Definition sampleFetch (id : Z) : option TableMetadata :=
  if bool_decide (id = 2)
  then Some {| md_schema := Some "PUBLIC"; md_name := Some "ORDERS";
               md_fields := Some [{| f_id := 10; f_name := "CREATED_AT" |}] |}
  else None.

Definition zeroTableDashboard : Value :=
  VObj [("dashcards", VArr [structuredCard 1 [("source-table", VNum 0)]])].

(** One structured card over table 0 joined with table 0. *)
Definition zeroJoinQuery : list (string * Value) :=
  [("source-table", VNum 0);
   ("joins", VArr [VObj [("source-table", VNum 0);
                         ("condition",
                          VArr [VStr "="; VArr [VStr "field"; VNum 10; VNull];
                                VArr [VStr "field"; VNum 20; VNull]])]])].

Definition zeroJoinDashboard : Value :=
  VObj [("dashcards", VArr [structuredCard 1 zeroJoinQuery])].

(** ** How a dashcard is classified *)

Definition datasetQueryOf (dc : Value) : Value :=
  Js.or (Js.get "dataset_query" (Js.or (Js.get "card" dc) (VObj []))) (VObj []).

Definition nativeOf (dc : Value) : Value :=
  Js.or (Js.get "native" (datasetQueryOf dc)) (VObj []).

(** A native card: a card id is there and the query type is ["native"]. *)
Definition isNativeCard (dc : Value) : bool :=
  Js.truthy (Js.get "card_id" dc)
  && Js.isStr "native" (Js.get "type" (datasetQueryOf dc)).
Definition execute_code (code : pystr) (dataframe : ref) (st : store)
  : py_result Exec.t :=
  let namespace := initial_namespace dataframe in
  match exec code namespace st with
  | Completed namespace' st' =>
      Returns
        {| Exec.success := true;
           Exec.result := default (VStr NO_RESULT) (namespace' !! py "result");
           Exec.error := None |} st'
  | Raised e st' =>
      (* except Exception as e *)
      if derives_Exception e then
        (* str(e), evaluated inside the handler *)
        match str_fault e with
        | None =>
            Returns
              {| Exec.success := false;
                 Exec.result := VNone;
                 Exec.error := Some (exc_str e) |} st'
        | Some (StrRaises e') => Propagates e' st'
        | Some StrHangs => Hangs
        end
      else Propagates e st'
  | Diverged => Hangs
  end.

(** The text that the completion service answers a question with. *)
Definition response_to (data_context question : pystr) : pystr :=
  client SYSTEM_PROMPT (full_prompt data_context question).

Definition ask_financial_question (question : pystr) (st : store)
  : py_result Envelope.t :=
  match get_data_summary (frame st) with
  | inl e => Propagates e st
  | inr data_context =>
      let response_text := response_to data_context question in
      match extract_code response_text with
      | None | Some [] =>
          (* if not code *)
          Returns
            {| Envelope.answer := VStr NO_CODE_ANSWER;
               Envelope.code := None;
               Envelope.explanation := response_text;
               Envelope.success := false;
               Envelope.error := Some NO_CODE_ERROR |} st
      | Some code =>
          let explanation := explanation_of response_text in
          match execute_code code df st with
          | Returns execution_result st' =>
              if Exec.success execution_result then
                Returns
                  {| Envelope.answer := Exec.result execution_result;
                     Envelope.code := Some code;
                     Envelope.explanation := explanation;
                     Envelope.success := true;
                     Envelope.error := None |} st'
              else
                Returns
                  {| Envelope.answer :=
                       match Exec.error execution_result with
                       | Some msg => VStr (ERROR_ANSWER_PREFIX ++ msg)
                       | None => VStr (ERROR_ANSWER_PREFIX ++ py "None")
                       end;
                     Envelope.code := Some code;
                     Envelope.explanation := explanation;
                     Envelope.success := false;
                     Envelope.error := Exec.error execution_result |} st'
          | Propagates e st' => Propagates e st'
          | Hangs => Hangs
          end
      end
  end.

End Engine.

(* ================================================================== *)
(** * A fragment of Python *)
(* ================================================================== *)

(** [exec] is Python's, not the repository's.  For the runs that are
    evaluated below, [python] interprets a small fragment of the language,
    one statement per line:
<<
      pass
      NAME = EXPR
      del NAME
      raise CLASS        raise CLASS()        raise CLASS('text')
      df.drop(df.index, inplace=True)
      pd.NAME = EXPR
>>
    where [EXPR] is [None], a string literal without escapes, a decimal
    literal, or [getattr(pd, 'NAME', ATOM)].  Names are looked up in the
    namespace only; the names of the fragment's builtins and the keywords
    cannot be assigned.  The attributes of the pandas module are those
    that the store lists, and the attribute names used are taken not to be
    names that pandas defines itself; [getattr] on any other value gives
    the default.  Text outside the fragment is rejected as a syntax error
    at its first such line, so [python] is stricter than Python: nothing
    proved for every code string goes through it. *)
Module Fragment.

Inductive expr :=
  | EAtom (v : value)
  | EGetattr (attr : pystr) (dflt : value).

Inductive stmt :=
  | SPass
  | SAssign (name : pystr) (e : expr)
  | SDel (name : pystr)
  | SRaise (e : exn)
  | SDropRows
  | SSetPdAttr (attr : pystr) (e : expr).

Definition is_digit (c : N) : bool := ((48 <=? c) && (c <=? 57))%N.
Definition is_letter (c : N) : bool :=
  ((65 <=? c) && (c <=? 90) || (97 <=? c) && (c <=? 122) || (c =? 95))%N.

(** Exception classes of the fragment, and whether they derive from
    [Exception]. *)
Definition classes : list (pystr * bool) :=
  [ (py "Exception", true); (py "ValueError", true);
    (py "RuntimeError", true); (py "TypeError", true);
    (py "SystemExit", false); (py "KeyboardInterrupt", false) ].

Definition reserved : list pystr :=
  (py <$> [ "False"; "None"; "True"; "and"; "as"; "assert"; "async";
            "await"; "break"; "class"; "continue"; "def"; "del"; "elif";
            "else"; "except"; "finally"; "for"; "from"; "global"; "if";
            "import"; "in"; "is"; "lambda"; "nonlocal"; "not"; "or";
            "pass"; "raise"; "return"; "try"; "while"; "with"; "yield";
            "getattr"; "__builtins__" ]%string)
  ++ (fst <$> classes).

**WHAT IS NEEDED:** Your task is to copy each line of the data above that holds "from".

**ANSWER AREA:**
(** Exception classes of the fragment, and whether they derive from
            "else"; "except"; "finally"; "for"; "from"; "global"; "if";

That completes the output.